On 7/22/07, Ralf Wildenhues <[EMAIL PROTECTED]> wrote:
Hello James,* James Youngman wrote on Sat, Jul 21, 2007 at 11:34:42PM CEST: > > My rationale is that the big-lost-of-things-to-do works fine for > first-time adopters, but for those who routinely run it, there is no > sense of incremental change; there's no easy way of noticing that an > extra recommendation has appeared. gnulib-tool has a nice line-based output, making it amenable to comparison tools. I fear to be pointing out the obvious if I suggest putting in import-gnulib/bootstrap something like this: gnulib-tool --update | tee new-gnulib-output test -f old-gnulib-output && { echo "gnulib-tool output has changed:" diff -u old-gnulib-output new-gnulib-output } # stop here for ACK of differences? mv new-gnulib-output old-gnulib-output
This approach turns out not to be so useful, because the output of gnulib-tool depends on two things: 1. The modules you have selected 2. The existing contents of the directory into which gnulib is being imported Specifically, removing a module on the gnulib-tool command line has no effect if that module's files were already imported (I assume this is the designed behaviour).
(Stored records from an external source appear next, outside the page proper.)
Lemma sandbox_logged_once_witness : exists st',
  sweet_sandbox_syscall (sample_kernel sample_env 8) (lit "backboardd") 4 0x4000 (SandboxState 0 [] (Held 0 0 0 0 0 [])) = Ret (ENAMETOOLONG, st') /\
  4 ∈ (ss_printed st').*1.
Proof.
  destruct (sandbox_logged_once (sample_kernel sample_env 8) (lit "backboardd") 4 0x4000 (SandboxState 0 [] (Held 0 0 0 0 0 [])))
    as (e & st' & Hr & _ & Hin & _ & He).
  - apply sample_kernel_laws. vm_compute. discriminate.
  - split; cbn; [constructor | constructor |]. intros c _. rewrite Z.bits_0. split; [done |]. by intros ?%elem_of_nil.
  - exists st'. cbn [Z.eqb SANDBOX_SYSCALL_CONTAINER_PATH Pos.eqb] in He. destruct He as [-> _].
    split; [rewrite Hr; vm_compute; reflexivity | apply Hin; lia].
Defined.

(** ** From signature to privilege *)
Some of the rest of the output of gnulib-tool is lines like these: Copying file gnulib/m4/i-ring.m4 Copying file gnulib/m4/iconv.m4 Copying file gnulib/m4/idcache.m4 Copying file gnulib/m4/intdiv0.m4 Copying file gnulib/m4/intl.m4 Copying file gnulib/m4/intldir.m4 Copying file gnulib/m4/intlmacosx.m4 Copying file gnulib/m4/intmax.m4 They can cause output differences. Such differences are not exactly spurious since the program intentionally produces progress messages, but it's difficult to isolate those from the messages about the #includes that should be used or the Makefile variables that should be set. James.